According to Stuart Parry, a director at both ESIAP and Sword + Stone, the Maryborough factory is expected to be operational by 2024 and then ramped up in 2026 to produce 400MW of iron flow batteries annually. Around 500 workers will be employed at the Maryborough site.

Up to 80% of its components can be procured locally within Queensland and there will be plenty of renewable energy installations in the state that can leverage the products, Deputy Premier Steven Miles said.

“Energy storage is key to unlocking Queensland’s renewable energy revolution as we power towards our target of having 50% renewables by 2030. Queensland is becoming a renewable energy superpower and we’re well-positioned to be Australia and Asia-Pacific’s energy storage gateway,” Miles said.

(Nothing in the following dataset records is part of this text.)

Lemma one_route_ok pk peer connid otherid :
  16 ≤ connid ≤ 254 → conn_ok (one_route pk peer connid otherid).
Proof.
  intros Hc. split; cbn.
  - intros cid i H. apply lookup_singleton_Some in H as [<- <-].
    eexists. split; [reflexivity|]. cbn.
    rewrite lookup_singleton_eq, lookup_insert_eq. split_and!; done || lia.
  - intros k i H. apply lookup_singleton_Some in H as [<- <-].
    eexists. split; [reflexivity|]. cbn. rewrite lookup_singleton_eq. auto.
  - intros k b H. apply lookup_insert_Some in H as [[<- _]|[_ H]]; [lia|].
    apply lookup_singleton_Some in H as [<- _]. lia.
Qed.

(** A and B have asked for each other; both routes are complete. *)
Definition routed : TCPServer :=
  mkServer [one_route pkA pkB 16 20; one_route pkB pkA 20 16] {[pkA := 0%nat; pkB := 1%nat]} ∅.

Lemma routed_ok : srv_ok routed.
Proof.
  split; cbn.
  - intros [|[|]] x E; try discriminate E; injection E as <-; apply one_route_ok; lia.
  - intros k c H. apply lookup_insert_Some in H as [[<- <-]|[_ H]]; [by eexists|].
    apply lookup_singleton_Some in H as [<- <-]. by eexists.
Qed.

Lemma routing_data_delivered_witness :
  HandleRoutingData 0 (zb 16 :: str "hi") routed =
    (Ret (), upd 1 (λ y, set_dataq (cwdataq y ++ [zb 20 :: str "hi"]) y) routed).
Proof.
  apply (routing_data_delivered routed 0 1 (one_route pkA pkB 16 20) (one_route pkB pkA 20 16)
    pkA 16 0 0 (mkPCI pkB 2 20 16) (mkPCI pkA 2 16 20) (str "hi") routed_ok);
    try (vm_compute; reflexivity); [cbn; lia|vm_compute; discriminate].
Defined.

(** A request for a key without a record, up to the completion of the route. *)
Lemma handleRoutingRequest_new pick a s x mypk pk k x1 :
  let s1 := upd a (add_route pk (k + 16) (length (pcis x)))
              (upd a (λ x, set_ids (<[k := true]> (ConnIds x)) x) s) in
  let resp := zb TCP_PACKET_ROUTING_RESPONSE :: zb (k + 16) :: pk in
  heap s !! a = Some x → c_pk x = Some mypk → mypk ≠ pk → length pk = 32%nat → ConnInfos x !! pk = None →
  nextConnid pick a s = (Ret (k + 16), upd a (λ x, set_ids (<[k := true]> (ConnIds x)) x) s) →
  0 ≤ k → heap s1 !! a = Some x1 → c_closed x1 = false → (length (cwctrlq x1) < 64)%nat →
  handleRoutingRequest pick a (zb TCP_PACKET_ROUTING_REQUEST :: pk) s =
  complete_route a (length (pcis x)) (k + 16) mypk pk
    (upd a (λ x, set_ctrlq (cwctrlq x ++ [resp]) x) s1).
Proof.
  intros s1 resp Hx Hmy Hpk Hlen Hno En Hk Hx1 Hc Hq.
  unfold handleRoutingRequest. erewrite stm_bind_ret; cycle 1.
  { unfold stm_lift, requested_key, PUBLIC_KEY_SIZE. rewrite slice_ok by (cbn [length]; lia).
    reflexivity. }
  change (take (1 + 32 - 1) (drop 1 (zb TCP_PACKET_ROUTING_REQUEST :: pk))) with (take 32 pk).
  rewrite take_ge by lia.
  rewrite (stm_bind_ret _ _ _ _ _ (BinStr_ok _ _ _ _ Hx Hmy)).
  rewrite (stm_bind_ret _ _ _ _ _ (get_conn_ok _ _ _ Hx)), bool_decide_false by congruence.
  rewrite Hno. rewrite (stm_bind_ret (mret None) _ s None s eq_refl). cbv beta iota.
  rewrite (stm_bind_ret _ _ _ _ _ En). destruct (k + 16 =? 0) eqn:E0; zbool; [lia|].
  erewrite stm_bind_ret by reflexivity. fold (upd a (λ x, set_ids (<[k := true]> (ConnIds x)) x) s).
  erewrite stm_bind_ret; [reflexivity|]. apply (send_ctrl_ok _ _ _ _ Hx1); [done|done|].
  unfold resp, zlen. cbn [length]. rewrite Hlen. lia.
Qed.

(** C9: Two clients that ask for each other get connected.  When [b] already has a
    record for [a], [a]'s request for [b] gives [a] a fresh id, completes both
    records with each other's ids, answers [a] with the id and then notifies
    both clients, each about its own id. *)
Theorem routing_completes pick s a b x y pkx pky j q :
  srv_ok s → a ≠ b → heap s !! a = Some x → heap s !! b = Some y →
  c_pk x = Some pkx → c_pk y = Some pky → pkx ≠ pky → length pky = 32%nat →
  Conns s !! pky = Some b →
  ConnInfos x !! pky = None → ConnInfos y !! pkx = Some j → pcis y !! j = Some q →
  free_ids (ConnIds x) ≠ [] → c_closed x = false → c_closed y = false →
  (length (cwctrlq x) < 63)%nat → (length (cwctrlq y) < 64)%nat →
  ∃ connid s' x' y', 16 ≤ connid ≤ 255 ∧ ConnInfos2 x !! connid = None ∧
    handleRoutingRequest pick a (zb TCP_PACKET_ROUTING_REQUEST :: pky) s = (Ret (), s') ∧
    heap s' !! a = Some x' ∧ heap s' !! b = Some y' ∧
    pcis x' !! length (pcis x) = Some (mkPCI pky 2 (Connid q) connid) ∧
    pcis y' !! j = Some (mkPCI pkx 2 connid (Connid q)) ∧
    cwctrlq x' = cwctrlq x ++
      [zb TCP_PACKET_ROUTING_RESPONSE :: zb connid :: pky;
       [zb TCP_PACKET_CONNECTION_NOTIFICATION; zb connid]] ∧
    cwctrlq y' = cwctrlq y ++ [[zb TCP_PACKET_CONNECTION_NOTIFICATION; zb (Connid q)]].
Proof.
  intros Hs Hne Hx Hy Hpx Hpy Hpk Hlen Ht Hno Hj Hq Hfree Hcx Hcy Hlx Hly.
  pose proof (ok_conns _ Hs _ _ Hx) as Hok.
  destruct (nextConnid_spec pick a s x Hs Hx) as [[Hf _]|(k & Hk & En)]; [done|].
  pose proof (ok_ids _ Hok _ _ Hk) as Hr.
  destruct (ok_by_key _ (ok_conns _ Hs _ _ Hy) _ _ Hj) as (q' & Hq' & Hkey & _ & _).
  rewrite Hq in Hq'. injection Hq' as <-.
  set (x1 := add_route pky (k + 16) (length (pcis x)) (set_ids (<[k := true]> (ConnIds x)) x)).
  set (resp := zb TCP_PACKET_ROUTING_RESPONSE :: zb (k + 16) :: pky).
  set (s1 := upd a (add_route pky (k + 16) (length (pcis x)))
               (upd a (λ x, set_ids (<[k := true]> (ConnIds x)) x) s)).
  assert (heap s1 !! a = Some x1) as Hx1.
  { apply (upd_eq a (add_route _ _ _) _ (set_ids (<[k := true]> (ConnIds x)) x)).
    exact (upd_eq a (λ x, set_ids (<[k := true]> (ConnIds x)) x) s x Hx). }
  set (s2 := upd a (λ x, set_ctrlq (cwctrlq x ++ [resp]) x) s1).
  assert (heap s2 !! a = Some (set_ctrlq (cwctrlq x ++ [resp]) x1)) as Hx2.
  { exact (upd_eq a (λ x, set_ctrlq (cwctrlq x ++ [resp]) x) s1 x1 Hx1). }
  assert (heap s2 !! b = Some y) as Hy2 by (unfold s2, s1; by rewrite !upd_ne).
  destruct (complete_route_ok a b (length (pcis x)) j (k + 16) s2 _ y q pkx pky Hne Hx2 Hy2)
    as (s' & x' & y' & E & Hx' & Hy' & Px & Py & Qx & Qy); try done.
  { cbn. rewrite length_app. cbn. lia. }
  exists (k + 16), s', x', y'. split; [lia|]. split.
  { destruct (ConnInfos2 x !! (k + 16)) as [i|] eqn:Ei; [|done].
    destruct (ok_by_id _ Hok _ _ Ei) as (? & _ & _ & _ & _ & Hu).
    replace (k + 16 - 16) with k in Hu by lia. congruence. }
  split.
  { rewrite (handleRoutingRequest_new pick a s x pkx pky k x1); try done; cbn; lia. }
  split; [done|]. split; [done|]. rewrite Px, Py, Qx, Qy. cbn.
  split; [|split; [by rewrite list_lookup_alter_eq, Hq, <- Hkey|]].
  - rewrite list_lookup_alter_eq, lookup_app_r, Nat.sub_diag by lia. done.
  - by rewrite <- app_assoc.
Qed.

(** A second client that has asked for a first one, which has not asked yet. *)
Definition half_routed : TCPServer :=
  mkServer [mkConn (Some pkA) [] ∅ ∅ {[0 := false]} [] [] false true; one_route pkB pkA 20 0]
    {[pkA := 0%nat; pkB := 1%nat]} ∅.

Lemma routing_completes_witness :
  ∃ connid s' x' y', 16 ≤ connid ≤ 255 ∧
    handleRoutingRequest 0 0 (zb TCP_PACKET_ROUTING_REQUEST :: pkB) half_routed = (Ret (), s') ∧
    heap s' !! 0%nat = Some x' ∧ heap s' !! 1%nat = Some y' ∧
    pcis y' !! 0%nat = Some (mkPCI pkA 2 connid 20).
Proof.
  assert (srv_ok half_routed) as Hok.
  { split; cbn.
    - intros [|[|]] x E; try discriminate E; injection E as <-; [|apply one_route_ok; lia].
      split; cbn; intros k b H; try (by rewrite lookup_empty in H).
      apply lookup_singleton_Some in H as [<- _]. lia.
    - intros k c H. apply lookup_insert_Some in H as [[<- <-]|[_ H]]; [by eexists|].
      apply lookup_singleton_Some in H as [<- <-]. by eexists. }
  destruct (routing_completes 0 half_routed 0 1
    (mkConn (Some pkA) [] ∅ ∅ {[0 := false]} [] [] false true) (one_route pkB pkA 20 0)
    pkA pkB 0 (mkPCI pkA 2 0 20) Hok) as (connid & s' & x' & y' & H1 & _ & H2 & H3 & H4 & _ & H5 & _);
    try (vm_compute; reflexivity); try (vm_compute; discriminate); try (cbn; lia).
  exists connid, s', x', y'. split; [exact H1|]. split; [exact H2|]. split; [exact H3|].
  split; [exact H4|exact H5].
Defined.

(** ** Where the server trusts too much *)

(** Calls that leave the server's table alone. *)
Definition table_kept {A} (m : sm A) : Prop := ∀ s, Conns (snd (m s)) = Conns s.

Lemma table_kept_bind {A B} (m : sm A) (k : A → sm B) :
  table_kept m → (∀ a, table_kept (k a)) → table_kept (m ≫= k).
Proof.
  intros Hm Hk s. specialize (Hm s). unfold mbind, stm_bind.
  destruct (m s) as [[a|e|] s1]; cbn in *; [|done..]. by rewrite Hk.
Qed.

Lemma table_kept_send c d : table_kept (err_print (SendCtrlPacket c d)).
Proof.
  intros s. unfold err_print, SendCtrlPacket, mbind, stm_bind, get_conn, sm_act.
  destruct (heap s !! c) as [x|]; [|done].
  destruct (zlen d >? 2048); [done|]. destruct (bool_decide _); [done|]. by destruct (c_closed x).
Qed.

While it will be the only iron flow battery factory in Australia so far – at least until ESIAP is able to follow through on tentative plans to develop another, most likely in Townsville, Queensland – it won’t be the only facility dedicated to flow batteries by a long shot.

Various companies are developing vanadium redox flow battery (VRFB) assembly plants, VRFB electrolyte production facilities and upstream vanadium extraction and processing capabilities in the country. VRFBs were invented in Australia at the University of New South Wales.

Queensland’s state government is itself investing in the construction of a vanadium processing hub, committing at least A$10 million to the plan. This could help it capitalise on natural resources within Queensland, with funding coming from an economic recovery fund, Energy-Storage.news reported last November.

Meanwhile, another prominent player in the Australian flow battery space is Redflow, which makes a redox flow battery using zinc-bromine electrolyte and recently completed its first megawatt-scale project at a waste-to-power plant in California, US.